Selective Serotonin Reuptake Inhibitors are a mainstay in the management of depression and other mental health disorders. All SSRIs are not created equal and when I am reviewing a patient case, I make sure to look for specific things that may put a patient at risk for issues from specific SSRIs. Here are 6 specific reasons to avoid SSRIs.

QTC Prolongation

If your patient is at risk for QT prolongation or is taking other medications that could raise QT prolongation issues, you should generally avoid using citalopram. It is one of the worst as far as this issue is concerned and especially as we escalate dosages.

Anticholinergic Burden

Paroxetine is seldom used in geriatric patients and the reason this is true is that it has more anticholinergic activity than other SSRIs in the group. Avoiding this medication in elderly patients and those who may be taking other anticholinergic medications is important.

Diarrhea

All SSRIs can cause GI adverse effects, but one tends to be worse than the others when it comes to diarrhea. In patients with gastrointestinal disorders that cause diarrhea, it would be best to avoid sertraline. This medication is often termed “Squirtraline” because of its propensity to cause loose stools. IBS, Crohn’s, and Ulcerative Colitis are common GI issues that can cause diarrhea symptoms and it would be advisable to consider another SSRI than sertraline.
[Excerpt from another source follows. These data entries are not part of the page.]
(** X4.  The outcomes of [coerceValue] on a primitive value, that is
    [undefined], [null], a boolean, a number or a string, for every
    schema.  It throws in one case only, always a TypeError: the field is
    classified as boolean and the value is neither a string nor
    [undefined].  Otherwise it returns; the result is [undefined] exactly
    when the value is; and the result is the value itself, or a number
    that is not NaN (nor an infinity under release 4) on a number field,
    or a boolean on a boolean field given a string. *)
Theorem coerceValue_outcome ver schema value :
  (∀ props, value ≠ JObj props) →
  (coerceValue ver schema value = Throw TypeError
   ∧ getPrimitiveKind schema = Normal KBoolean ∧ isEnvValue value = false)
  ∨ ∃ r, coerceValue ver schema value = Normal r
       ∧ (r = JUndefined ↔ value = JUndefined)
       ∧ (r = value
          ∨ (∃ n, r = JNum n ∧ n ≠ S754_nan ∧ (ver = Zod4 → ∀ s, n ≠ S754_infinity s)
                  ∧ getPrimitiveKind schema = Normal KNumber)
          ∨ (∃ b s, r = JBool b ∧ value = JStr s
                    ∧ getPrimitiveKind schema = Normal KBoolean)).
Proof.
  intros _.
  destruct (coerceValue ver schema value) as [r|e] eqn:Hc.
  - right. exists r. split; [done|].
    split; [by eapply coerceValue_undefined_iff|].
    destruct (undefined_or_defined value) as [->|Hdef].
    { simpl in Hc. left. congruence. }
    rewrite (coerceValue_defined_eq _ _ _ Hdef) in Hc.
    destruct (getPrimitiveKind_returns schema) as [kind Hk]. rewrite Hk in Hc.
    cbn in Hc. destruct kind.
    + destruct (coerceNumberSafeParse ver value) as [n|] eqn:Hn;
        injection Hc as <-; [|by left].
      right. left. exists n. by destruct (coerceNumberSafeParse_accepts _ _ _ Hn).
    + destruct value; cbn in Hc; try done.
      repeat case_bool_decide; injection Hc as <-; [right; right; eauto..|by left].
    + left. congruence.
    + left. congruence.
  - left. by apply coerceValue_throws_iff in Hc as (-> & ? & ?).
Qed.

Lemma coerceValue_outcome_witness :
  (∀ props, JNull ≠ JObj props)
  ∧ coerceValue Zod3 (Zod.node Zod3 Zod.boolean) JNull = Throw TypeError
  ∧ coerceValue Zod3 (Zod.node Zod3 (Zod.number [])) JNull = Normal (JNum S754_pzero).
Proof.
  split; [discriminate|].
  destruct (coerceValue_outcome Zod3 (Zod.node Zod3 Zod.boolean) JNull)
    as [(Hthrow & _ & _)|(r & Hr & _)]; [discriminate| |discriminate].
  split; [exact Hthrow|reflexivity].
Defined.

(** ** The loop of [createConfig]: what it writes, what it reads, when it
    throws *)

Lemma coerceRawValue_undefined_iff ver schema raw r :
  coerceRawValue ver schema raw = Normal r → (r = Data JUndefined ↔ raw = Data JUndefined).
Proof.
  destruct raw as [value|b]; simpl.
  - destruct (coerceValue ver schema value) as [coerced|] eqn:Hc; cbn; [|done].
    intros [= <-]. pose proof (coerceValue_undefined_iff _ _ _ _ Hc) as Hiff.
    split; intros [= H]; f_equal; by apply Hiff.
  - destruct (getPrimitiveKind schema) as [[]|]; cbn; try done;
      intros [= <-]; split; done.
Qed.

(** The coercion of a value read from the environment throws on a boolean
    field given anything but a string or [undefined], and then only. *)
Lemma coerceRawValue_throws_iff ver schema raw e :
  coerceRawValue ver schema raw = Throw e ↔
  e = TypeError ∧ getPrimitiveKind schema = Normal KBoolean
  ∧ match raw with Data value => isEnvValue value = false | Native _ => True end.
Proof.
  destruct raw as [value|b]; simpl.
  - pose proof (coerceValue_throws_iff ver schema value e) as Hiff.
    destruct (coerceValue ver schema value) as [coerced|e']; cbn.
    + split; [done|]. intros H. by apply Hiff in H.
    + split; intros H.
      * injection H as ->. by apply Hiff.
      * apply Hiff in H. congruence.
  - destruct (getPrimitiveKind_returns schema) as [kind ->]. cbn.
    destruct kind; split; try done; try (by intros (_ & ? & _)).
    + by intros [= <-].
    + by intros (-> & _).
Qed.

Lemma candidateEntry_Some ver fieldSchemas metadata env key v :
  candidateEntry ver fieldSchemas metadata env key = Some v ↔
  ∃ name, envVarNameOf metadata key = Some name
    ∧ truthy (lookupProp key fieldSchemas) = true
    ∧ getMember env name ≠ Data JUndefined
    ∧ coerceRawValue ver (lookupProp key fieldSchemas) (getMember env name) = Normal v.
Proof.
  unfold candidateEntry. split.
  - destruct (envVarNameOf metadata key) as [name|]; [|done].
    destruct (truthy _) eqn:Ht; [|done].
    destruct (coerceRawValue _ _ _) as [r|] eqn:Hc; [|done].
    intros Hr. assert (r = v ∧ r ≠ Data JUndefined) as [-> Hdef].
    { destruct r as [[]|]; by simplify_eq. }
    exists name. repeat split; try done.
    intros Hraw. by apply (coerceRawValue_undefined_iff _ _ _ _ Hc) in Hraw.
  - intros (name & -> & -> & Hraw & Hc). rewrite Hc.
    assert (v ≠ Data JUndefined) as Hv.
    { intros ->. by apply Hraw, (coerceRawValue_undefined_iff _ _ _ _ Hc). }
    by destruct v as [[]|].
Qed.

Lemma getMember_env env name :
  map_Forall (λ _ v, isEnvValue v = true) env →
  match getMember env name with
  | Data value => isEnvValue value = true
  | Native b => env !! name = None ∧ inheritedMember name = Some b
  end.
Proof.
  intros Henv. unfold getMember.
  destruct (env !! name) as [v|] eqn:Hv; [by apply (Henv _ _ Hv)|].
  by destruct (inheritedMember name).
Qed.

Lemma createConfig_loop_env_ext ver fieldSchemas metadata env env' keys initial :
  (∀ key name, key ∈ keys → envVarNameOf metadata key = Some name →
               getMember env name = getMember env' name) →
  createConfig_loop ver fieldSchemas metadata env initial keys =
  createConfig_loop ver fieldSchemas metadata env' initial keys.
Proof.
  revert initial. induction keys as [|key rest IH]; intros initial Henv; simpl; [done|].
  assert (createConfig_iteration ver fieldSchemas metadata env initial key =
          createConfig_iteration ver fieldSchemas metadata env' initial key) as ->.
  { unfold createConfig_iteration.
    destruct (envVarNameOf metadata key) as [name|] eqn:Hm; [|done].
    by rewrite (Henv key name (list_elem_of_here _ _) Hm). }
  destruct (createConfig_iteration _ _ _ env' _ _); cbn; [|done].
  apply IH. intros k name Hk. apply Henv. by apply list_elem_of_further.
Qed.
Numerous Drug Interactions

Fluvoxamine is well known for drug interactions and this is the primary reason why you don’t see this medication used very often for major depression. It is critical to avoid this medication and this is especially true in our polypharmacy patients.

CYP2D6 Interactions

Fluoxetine and paroxetine are well known to impact CYP2D6. One of the most consequential drug interactions with these medications is tamoxifen. Adding fluoxetine or paroxetine to a patient’s regimen who is taking tamoxifen will reduce the effectiveness of tamoxifen.

Insomnia

Fluoxetine (and possibly sertraline) tend to be more activating. This can be advantageous in some patients who tend to feel sedated and sleep all day when they are experiencing depression symptoms. For those that have difficulty with sleeping, these drugs can worsen insomnia. If you see a patient who is taking a sleeper medication and are going to start an SSRI, you might want to avoid these two activating agents.

What other important considerations do you think about when it comes to reasons to avoid SSRIs?